Bitwise AND of Numbers Range

 Given two integers left and right that represent the range [left, right], return the bitwise AND of all numbers in this range, inclusive.


 


Example 1:


Input: left = 5, right = 7

Output: 4

Example 2:


Input: left = 0, right = 0

Output: 0

Example 3:


Input: left = 1, right = 2147483647

Output: 0


class Solution {
    public int rangeBitwiseAnd(int left, int right) {
       
   int shift=0;
        while(left < right)
        {
           left >>= 1;
            right >>= 1;
            shift++;
        }

          // Shift back
        return left << shift;
    }
}



Logic:


 

👉 Idea:

  • 🔹 Meaning of left < right

    We want to find the common prefix in binary between left and right.


    As long as left and right are different, there’s at least one bit position where they don’t match.


    That means the AND result can’t be final yet.


    So we keep shifting until they become equal.
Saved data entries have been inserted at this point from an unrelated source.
Lemma find_by_id (store : list Rule) (r : Rule) :
  In r store -> NoDup (map id store) ->
  Js.find (fun x => id x =? id r) store = Some r.
Proof.
  intros Hin Hnodup. apply find_unique; [exact Hin | apply String.eqb_refl | ].
  intros x Hx Heq. apply String.eqb_eq in Heq.
  clear - Hin Hx Heq Hnodup.
  induction store as [ | y rest IH]; [contradiction | ].
  cbn in Hnodup. inversion Hnodup as [ | ? ? Hnotin Hrest]; subst.
  destruct Hin as [-> | Hin], Hx as [-> | Hx].
  - reflexivity.
  - elim Hnotin. rewrite <- Heq. now apply in_map.
  - elim Hnotin. rewrite Heq. now apply in_map.
  - now apply IH.
Qed.

Lemma tableMap_roleOfTable (role : string) :
  In role ["header"; "item"; "line"; "account"] ->
  exists table,
    tableMap role = Some table /\ roleOfTable table = Some role
    /\ Js.truthy table = true.
Proof.
  intros H. simpl in H.
  destruct H as [<- | [<- | [<- | [<- | []]]]];
    eexists; repeat split; reflexivity.
Qed.

(** C6, as the specification states it, fails: a rule of role [ignore]
    has no table, and a rule with an empty destination field writes a
    field that the reverse lookup does not follow; in a store holding
    only that rule the round trip gives no id. *)
Lemma C6_round_trip_counterexample :
  ~ (forall (store : list Rule) (r : Rule),
        In r store ->
        (forall r', In r' store -> r' <> r -> ~ samePair r' r) ->
        roundTripAt store r)
  /\ ~ roundTripAt [ignoredRule] ignoredRule
  /\ ~ roundTripAt [blankDestinationRule] blankDestinationRule.
Proof.
  assert (H1 : ~ roundTripAt [ignoredRule] ignoredRule)
    by (vm_compute; discriminate).
  assert (H2 : ~ roundTripAt [blankDestinationRule] blankDestinationRule)
    by (vm_compute; discriminate).
  repeat split; [ | exact H1 | exact H2].
  intros H. apply H1. apply H.
  - left. reflexivity.
  - intros r' [<- | []] Hneq. now elim Hneq.
Qed.

(** C6, amended. For every store and every rule [r] in it whose role is
    header, item, line or account and whose destination field is not
    empty, provided no other rule of the store shares [r]'s
    [(field_role, destination_field)] pair: the reverse lookup of the
    pointer written for [r] gives [r]'s id; that pointer is what the
    forward lookup gives whenever the picker's value resolves to [r]; so
    with distinct ids in the store and a non-empty id the round trip
    holds at [r]. *)
Theorem C6_round_trip :
  forall (store : list Rule) (r : Rule),
    In r store ->
    In (field_role r) ["header"; "item"; "line"; "account"] ->
    destination_field r <> "" ->
    (forall r', In r' store -> r' <> r -> ~ samePair r' r) ->
    reverseLookup store (fst (linkPointer r)) (snd (linkPointer r))
    = Some (id r)
    /\ (forall v, Js.truthy v = true ->
                  Js.find (fun x => id x =? v) store = Some r ->
                  forwardLookup store (Some v) = linkPointer r)
    /\ (id r <> "" -> NoDup (map id store) -> roundTripAt store r).
Proof.
  intros store r Hin Hrole Hdest Huniq.
  assert (Hrev : reverseLookup store (fst (linkPointer r)) (snd (linkPointer r))
                 = Some (id r)).
  { destruct (tableMap_roleOfTable _ Hrole) as (table & Htab & Hback & Htruthy).
    unfold linkPointer, Js.lookupOrNull. rewrite Htab. cbn [fst snd].
    unfold Js.strOrNull. rewrite Htruthy.
    unfold reverseLookup. cbn [Js.truthyValue]. rewrite Htruthy.
    assert (Hd : Js.truthy (destination_field r) = true).
    { unfold Js.truthy. apply negb_true_iff. now apply String.eqb_neq. }
    rewrite Hd. cbn [andb]. rewrite Hback.
    rewrite (find_unique _ store r Hin); [reflexivity | | ].
    - now rewrite !String.eqb_refl.
    - intros x Hx Htest. apply andb_true_iff in Htest.
      destruct Htest as [Hr Hf].
      apply String.eqb_eq in Hr. apply String.eqb_eq in Hf.
      destruct (Rule_eq_dec x r) as [-> | Hneq]; [reflexivity | ].
      elim (Huniq x Hx Hneq). split; [now symmetry | exact Hf]. }
  assert (Hfwd : forall v, Js.truthy v = true ->
                   Js.find (fun x => id x =? v) store = Some r ->
                   forwardLookup store (Some v) = linkPointer r).
  { intros v Hv Hfind. unfold forwardLookup. now rewrite Hv, Hfind. }
  repeat split; [exact Hrev | exact Hfwd | ].
  intros Hid Hnodup. unfold roundTripAt. cbv zeta.
  rewrite (Hfwd (id r)); [exact Hrev | | now apply find_by_id].
  unfold Js.truthy. apply negb_true_iff. now apply String.eqb_neq.
Qed.

Lemma C6_round_trip_witness :
  reverseLookup sampleStore
    (Js.Str "supplier_invoice_headers") (Js.Str "invoice_number")
  = Some "2".
Proof.
  refine (proj1 (C6_round_trip sampleStore
                   (sampleRule "2" "A" "header" "invoice_number" "CSV,Link")
                   _ _ _ _)).
  - simpl. right. left. reflexivity.
  - simpl. left. reflexivity.
  - discriminate.
  - intros r' Hr' Hneq [Hrole Hdest]. simpl in Hr'.
    destruct Hr' as [<- | [<- | [<- | []]]];
      [discriminate Hrole | now elim Hneq | discriminate Hrole].
Defined.

(** ** Substrings *)

Lemma prefix_append (k post : string) : String.prefix k (k ++ post) = true.
Proof.
  induction k as [ | c k IH]; cbn.
  - now destruct post.
  - destruct (ascii_dec c c) as [_ | Hneq]; [exact IH | now elim Hneq].
Qed.

Lemma includes_append (pre k post : string) :
  Js.includes (pre ++ k ++ post) k = true.
Proof.
  induction pre as [ | c pre IH].
  - cbn [String.append].
    destruct (k ++ post)%string eqn:E; cbn [Js.includes];
      rewrite <- E, prefix_append; reflexivity.
  - cbn [String.append Js.includes].
    destruct (String.prefix k (String c (pre ++ k ++ post)));
      [reflexivity | exact IH].
Qed.

Lemma split_head (sep : ascii) (s : string) :
  exists piece pieces post,
    Js.split sep s = piece :: pieces /\ s = (piece ++ post)%string.
Proof.
  induction s as [ | c s (piece & pieces & post & Hs & Heq)].
  - exists "", [], "". now split.
  - cbn [Js.split]. destruct (Ascii.eqb c sep).
    + exists "", (Js.split sep s), (String c s). now split.
    + rewrite Hs. exists (String c piece), pieces, post.
      split; [reflexivity | ]. cbn. now rewrite <- Heq.
Qed.

Lemma split_substring (sep : ascii) (s k : string) :
  In k (Js.split sep s) -> exists pre post, s = (pre ++ k ++ post)%string.
Proof.
  revert k. induction s as [ | c s IH]; intros k Hk.
  - cbn in Hk. destruct Hk as [<- | []]. now exists "", "".
  - cbn [Js.split] in Hk. destruct (Ascii.eqb c sep).
    + destruct Hk as [<- | Hk].
      * now exists "", (String c s).
      * destruct (IH k Hk) as (pre & post & ->).
        now exists (String c pre), post.
    + destruct (split_head sep s) as (piece & pieces & post & Hs & Heq).
      rewrite Hs in Hk, IH. destruct Hk as [<- | Hk].
      * exists "", post. cbn. now rewrite <- Heq.
      * destruct (IH k (or_intror Hk)) as (pre & post' & ->).
        now exists (String c pre), post'.
Qed.

(** A rule whose stored kinds include Link fails the filter's test. *)
Lemma link_kind_detected (kinds : string) :
  In "Link" (Js.split "," kinds) ->
  andb (Js.truthy kinds) (Js.includes kinds "Link") = true.
Proof.
  intros H. destruct (split_substring _ _ _ H) as (pre & post & ->).
  rewrite includes_append, andb_true_r.
  destruct pre; reflexivity.
Qed.

(** ** Frames: what each operation leaves alone *)

Lemma toggle_allRules (p : Page) :
  allRules (toggleBaseRuleEditability p) = allRules p.
Proof. reflexivity. Qed.

Lemma toggle_bodiesPresent (p : Page) :
  bodiesPresent p -> bodiesPresent (toggleBaseRuleEditability p).
Proof.
  unfold bodiesPresent, toggleBaseRuleEditability. cbn.
  destruct (base_rules_body p), (additional_rules_body p); cbn;
    intuition discriminate.
Qed.

Lemma addRow_allRules (p : Page) (isBase : bool) :
  allRules (addRow p isBase) = allRules p.
Proof. reflexivity. Qed.

Lemma addRow_bodiesPresent (p : Page) (isBase : bool) :
  bodiesPresent p -> bodiesPresent (addRow p isBase).
Proof.
  intros H. unfold addRow. apply toggle_bodiesPresent.
  unfold bodiesPresent in *. cbn.
  destruct isBase, (base_rules_body p), (additional_rules_body p); cbn;
    intuition discriminate.
Qed.

Lemma saveAllChanges_frame (p : Page) responses order :
  allRules (saveAllChanges p responses order) = allRules p
  /\ base_rules_body (saveAllChanges p responses order) = base_rules_body p
  /\ additional_rules_body (saveAllChanges p responses order)
     = additional_rules_body p.
Proof.
  unfold saveAllChanges.
  destruct (base_rules_body p) eqn:Hb, (additional_rules_body p) eqn:Ha;
    try (now rewrite ?Hb, ?Ha).
  destruct (settleAll _ _ _). cbn. now rewrite Hb, Ha.
Qed.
    👉 The condition left < right just checks:


    “Have we removed enough differing bits so that left and right are the same?”

left = 16 → 10000
right = 20 → 10100

  1. First loop:
    left (16) < right (20) → shift

    • left = 8 (01000)

    • right = 10 (01010)

  2. Second loop:
    left (8) < right (10) → shift

    • left = 4 (00100)

    • right = 5 (00101)

  3. Third loop:
    left (4) < right (5) → shift

    • left = 2 (00010)

    • right = 2 (00010)

Now left == right, so the loop stops. 


🔹 Why Stop When Equal?

When left == right, it means:

  • All the differing (rightmost) bits are gone.

  • Only the common prefix remains.

  • That’s the part that will survive the AND operation.

Then we just shift it back to rebuild the number.


🔑 Key Idea

left < right → there are still different bits → keep shifting.
left == right → we found the common prefix → stop.